(** The check of acquire. *)
Lemma acquire_checks_sound m c l x lk : sound m -> co_place (cores m c) = AcquireChecks l -> advances c (cores m c) (locks m) = Some (x, lk) -> sound (Machine (upd (cores m) c x) lk).
Proof.
  intros S Pl E. pose proof (w_core _ S c) as [C P Nd A R]. rewrite Pl in C. unfold advances in E. rewrite Pl in E.
  destruct (isHolding c (locks m l)) eqn:H; [discriminate|]. injection E as <- <-. apply sound_same; [exact S| | |reflexivity|].
  + split; cbn; [exact C|exact P|exact Nd| |intros l' [?|[?|?]]; discriminate]. intros l' [H'|H']; [|discriminate]. injection H' as <-. intros I.
    enough (isHolding c (locks m l) = true) by congruence. apply isHolding_held; [exact S|]. split; [exact I|rewrite Pl; discriminate].
  + intros l'. unfold owner. cbn [at_place co_held co_place]. rewrite Pl. split; intros [H'|H']; auto; discriminate.
  + intros l' d. rewrite (w_cpu _ S). unfold upd. destruct (decide (d = c)) as [->|]; [|reflexivity]. cbn [at_place co_held co_place]. rewrite Pl. split; intros [H' _]; (split; [exact H'|discriminate]).
Qed.

(** The exchange. *)
Lemma acquire_spins_sound m c l x lk : sound m -> co_place (cores m c) = AcquireSpins l -> advances c (cores m c) (locks m) = Some (x, lk) -> sound (Machine (upd (cores m) c x) lk).
Proof.
  intros S Pl E. pose proof (w_core _ S c) as [C P Nd A R]. rewrite Pl in C. unfold advances in E. rewrite Pl in E.
  assert (Nh : l ∉ co_held (cores m c)) by (apply A; auto). destruct (isLocked (locks m l)) eqn:Lk; injection E as <- <-.
  + apply sound_same; [exact S|apply (w_core _ S)|reflexivity| |].
    * intros l'. unfold upd. destruct (decide (l' = l)) as [->|]; [symmetry; exact Lk|reflexivity].
    * intros l' d. transitivity (lock_cpu (locks m l') = Some d); [unfold upd; destruct (decide (l' = l)) as [->|]; reflexivity|].
      rewrite (w_cpu _ S). unfold upd. destruct (decide (d = c)) as [->|]; reflexivity.
  + assert (Free : forall d, ~ owner (cores m d) l) by (intros d O; enough (isLocked (locks m l) = true) by congruence; apply (w_locked _ S); eauto).
    assert (Oc : forall d l', owner (upd (cores m) c (at_place (AcquireSets l) (cores m c)) d) l' <-> owner (cores m d) l' \/ (d = c /\ l' = l)).
    { intros d l'. unfold upd. destruct (decide (d = c)) as [->|Nc]; [|split; [auto|intros [H|[H _]]; [exact H|congruence]]]. unfold owner. cbn [at_place co_held co_place]. rewrite Pl.
      split; [intros [H|H]; [auto|injection H as <-; auto]|intros [[H|H]|[_ ->]]; auto; discriminate]. }
    split; cbn [cores locks].
    * intros d. unfold upd. destruct (decide (d = c)); [|apply (w_core _ S)]. split; cbn; [exact C|exact P|exact Nd| |intros l' [?|[?|?]]; discriminate]. intros l' [H|H]; [discriminate|injection H as <-; exact Nh].
    * intros d d' l'. rewrite !Oc. intros [H|[-> ->]] [H'|[-> H2]]; [exact (w_one _ S _ _ _ H H')|subst; destruct (Free _ H)|destruct (Free _ H')|reflexivity].
    * intros l'. unfold upd at 1. destruct (decide (l' = l)) as [->|Nl]; cbn [isLocked].
      -- split; [|reflexivity]. intros _. exists c. apply Oc. auto.
      -- rewrite (w_locked _ S). split; intros [d H]; exists d; [apply Oc; auto|]. apply Oc in H as [H|[_ H]]; [exact H|congruence].
    * intros l' d. transitivity (lock_cpu (locks m l') = Some d); [unfold upd; destruct (decide (l' = l)) as [->|]; reflexivity|].
      rewrite (w_cpu _ S). unfold upd. destruct (decide (d = c)) as [->|]; [|reflexivity]. cbn [at_place co_held co_place]. rewrite Pl. split; intros [H _]; (split; [exact H|discriminate]).
Qed.

(** The setting of the processor. *)
Lemma acquire_sets_sound m c l x lk : sound m -> co_place (cores m c) = AcquireSets l -> advances c (cores m c) (locks m) = Some (x, lk) -> sound (Machine (upd (cores m) c x) lk).
Proof.
  intros S Pl E. pose proof (w_core _ S c) as [C P Nd A R]. rewrite Pl in C. unfold advances in E. rewrite Pl in E.
  injection E as <- <-. assert (Nh : l ∉ co_held (cores m c)) by (apply A; auto). apply sound_same; [exact S| | | |].
  + split; cbn; [|exact P|apply NoDup_cons; auto|intros l' [?|?]; discriminate|intros l' [?|[?|?]]; discriminate]. cbn [acquiring] in C. replace (Z.of_nat (Datatypes.S (length (co_held (cores m c)))) + _ + 0) with (len (co_held (cores m c)) + co_pushes (cores m c) + 1) by lia. exact C.
  + intros l'. unfold owner. cbn [co_held co_place]. rewrite Pl, elem_of_cons. split; [intros [[->|H]|H]; auto; discriminate|intros [H|H]; [auto|injection H as <-; auto]].
  + intros l'. unfold upd. destruct (decide (l' = l)) as [->|]; reflexivity.
  + intros l' d. unfold upd at 1. destruct (decide (l' = l)) as [->|Nl]; cbn [lock_cpu].
    * split.
      -- intros H. injection H as <-. rewrite upd_at. cbn [co_held co_place]. split; [apply list_elem_of_here|discriminate].
      -- intros [H _]. f_equal. apply (w_one _ S c d l); [right; exact Pl|]. unfold upd in H. destruct (decide (d = c)) as [->|]; [right; exact Pl|left; exact H].
    * rewrite (w_cpu _ S). unfold upd. destruct (decide (d = c)) as [->|]; [|reflexivity]. cbn [co_held co_place]. rewrite Pl, elem_of_cons. split; [intros [H _]; split; [auto|discriminate]|intros [[H|H] _]; [congruence|split; [exact H|discriminate]]].
Qed.

(** The check of release. *)
Lemma release_checks_sound m c l x lk : sound m -> co_place (cores m c) = ReleaseChecks l -> advances c (cores m c) (locks m) = Some (x, lk) -> sound (Machine (upd (cores m) c x) lk).
Proof.
  intros S Pl E. pose proof (w_core _ S c) as [C P Nd A R]. rewrite Pl in C. unfold advances in E. rewrite Pl in E.
  destruct (isHolding c (locks m l)) eqn:H; [|discriminate]. injection E as <- <-. apply sound_same; [exact S| | |reflexivity|].
  + split; cbn; [exact C|exact P|exact Nd|intros l' [?|?]; discriminate|]. intros l' [H'|[H'|H']]; try discriminate. injection H' as <-. apply R. auto.
  + intros l'. unfold owner. cbn [at_place co_held co_place]. rewrite Pl. split; intros [H'|H']; auto; discriminate.
  + intros l' d. rewrite (w_cpu _ S). unfold upd. destruct (decide (d = c)) as [->|]; [|reflexivity]. cbn [at_place co_held co_place]. rewrite Pl. split; intros [H' _]; (split; [exact H'|discriminate]).
Qed.

(** The clearing of the processor. *)
Lemma release_clears_sound m c l x lk : sound m -> co_place (cores m c) = ReleaseClears l -> advances c (cores m c) (locks m) = Some (x, lk) -> sound (Machine (upd (cores m) c x) lk).
Proof.
  intros S Pl E. pose proof (w_core _ S c) as [C P Nd A R]. rewrite Pl in C. unfold advances in E. rewrite Pl in E.
  injection E as <- <-. assert (I : l ∈ co_held (cores m c)) by (apply R; auto). apply sound_same; [exact S| | | |].
  + split; cbn; [exact C|exact P|exact Nd|intros l' [?|?]; discriminate|]. intros l' [H'|[H'|H']]; try discriminate. injection H' as <-. exact I.
  + intros l'. unfold owner. cbn [at_place co_held co_place]. rewrite Pl. split; intros [H'|H']; auto; discriminate.
  + intros l'. unfold upd. destruct (decide (l' = l)) as [->|]; reflexivity.
  + intros l' d. unfold upd at 1. destruct (decide (l' = l)) as [->|Nl]; cbn [lock_cpu].
    * split; [discriminate|]. intros [H N]. unfold upd in H, N. destruct (decide (d = c)) as [->|Nc]; [destruct (N eq_refl)|].
      destruct Nc. apply (w_one _ S d c l); left; assumption.
    * rewrite (w_cpu _ S). unfold upd. destruct (decide (d = c)) as [->|]; [|reflexivity]. cbn [at_place co_held co_place]. rewrite Pl. split; intros [H _]; (split; [exact H|congruence]).
Qed.

(** The storing of the flag. *)
Lemma release_stores_sound m c l x lk : sound m -> co_place (cores m c) = ReleaseStores l -> advances c (cores m c) (locks m) = Some (x, lk) -> sound (Machine (upd (cores m) c x) lk).
Proof.
  intros S Pl E. pose proof (w_core _ S c) as [C P Nd A R]. rewrite Pl in C. unfold advances in E. rewrite Pl in E.
  assert (I : l ∈ co_held (cores m c)) by (apply R; auto). cbn [acquiring] in C. destruct (popOff_ok _ _ _ C) as (p & Ep & C'); [destruct (co_held (cores m c)); [inversion I|cbn [length]; lia]|].
  rewrite Ep in E. injection E as <- <-.
  assert (Oc : forall d l', owner (upd (cores m) c (Core p Outside (removed l (co_held (cores m c))) (co_pushes (cores m c)) (co_wants (cores m c))) d) l' <-> owner (cores m d) l' /\ l' <> l).
  { intros d l'. unfold upd. destruct (decide (d = c)) as [->|Nc].
    - unfold owner. cbn [co_held co_place]. rewrite Pl, removed_in. split; [intros [H|H]; [split; [left|]; apply H|discriminate]|intros [[H|H] N]; [left; auto|discriminate]].
    - split; [|tauto]. intros H. split; [exact H|]. intros ->. apply Nc. apply (w_one _ S d c l H). left. exact I. }
  split; cbn [cores locks].
  + intros d. unfold upd. destruct (decide (d = c)); [|apply (w_core _ S)]. split; cbn; [|exact P|apply removed_nodup, Nd|intros l' [?|?]; discriminate|intros l' [?|[?|?]]; discriminate].
    rewrite removed_length by assumption. replace (len (co_held (cores m c)) - 1 + co_pushes (cores m c) + 0) with (len (co_held (cores m c)) + co_pushes (cores m c) + 0 - 1) by lia. exact C'.
  + intros d d' l'. rewrite !Oc. intros [H _] [H' _]. exact (w_one _ S _ _ _ H H').
  + intros l'. unfold upd at 1. destruct (decide (l' = l)) as [->|Nl]; cbn [isLocked].
    * split; [discriminate|]. intros [d H]. apply Oc in H as [_ H]. destruct (H eq_refl).
    * rewrite (w_locked _ S). split; intros [d H]; exists d; apply Oc in H || apply Oc; tauto.
  + intros l' d. transitivity (lock_cpu (locks m l') = Some d); [unfold upd; destruct (decide (l' = l)) as [->|]; reflexivity|].
    rewrite (w_cpu _ S). unfold upd. destruct (decide (d = c)) as [->|Nc]; [|reflexivity]. cbn [co_held co_place]. rewrite Pl, removed_in. split.
    * intros [H N]. split; [split; [exact H|congruence]|discriminate].
    * intros [[H N] _]. split; [exact H|congruence].
Qed.

Lemma advance_sound m c x lk : sound m -> co_place (cores m c) <> Outside -> advances c (cores m c) (locks m) = Some (x, lk) -> sound (Machine (upd (cores m) c x) lk).
Proof.
  intros S In E. destruct (co_place (cores m c)) as [|l|l|l|l|l|l] eqn:Pl; [destruct (In eq_refl)|..];
    eauto using acquire_checks_sound, acquire_spins_sound, acquire_sets_sound, release_checks_sound, release_clears_sound, release_stores_sound.
Qed.

Lemma reach_sound on m : reach on m -> sound m.
Proof.
  induction 1 as [|m m' _ IH St].
  - split; cbn [start cores locks fresh_core co_held co_place co_cpu co_pushes co_wants].
    + intros c. split; cbn; [split; cbn; auto; lia|lia|constructor|intros l [?|?]; discriminate|intros l [?|[?|?]]; discriminate].
    + intros c c' l [H|H]; [inversion H|discriminate].
    + intros l. split; [discriminate|]. intros [c [H|H]]; [inversion H|discriminate].
    + intros l c. split; [discriminate|]. intros [H _]. inversion H.
  - destruct St as [c k m x Out E|c m x lk In E]; [exact (call_sound m c k x IH Out E)|exact (advance_sound m c x lk IH In E)].
Qed.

• **WHAT TO DO**:
Give again, word for word, every line of the listing above from the one with "<-. exact I." to the one with "destruct Nc. apply", both inclusive, and nothing beyond them.

• **COMPLETED EXERCISE**:
  + split; cbn; [exact C|exact P|exact Nd|intros l' [?|?]; discriminate|]. intros l' [H'|[H'|H']]; try discriminate. injection H' as <-. exact I.
  + intros l'. unfold owner. cbn [at_place co_held co_place]. rewrite Pl. split; intros [H'|H']; auto; discriminate.
  + intros l'. unfold upd. destruct (decide (l' = l)) as [->|]; reflexivity.
  + intros l' d. unfold upd at 1. destruct (decide (l' = l)) as [->|Nl]; cbn [lock_cpu].
    * split; [discriminate|]. intros [H N]. unfold upd in H, N. destruct (decide (d = c)) as [->|Nc]; [destruct (N eq_refl)|].
      destruct Nc. apply (w_one _ S d c l); left; assumption.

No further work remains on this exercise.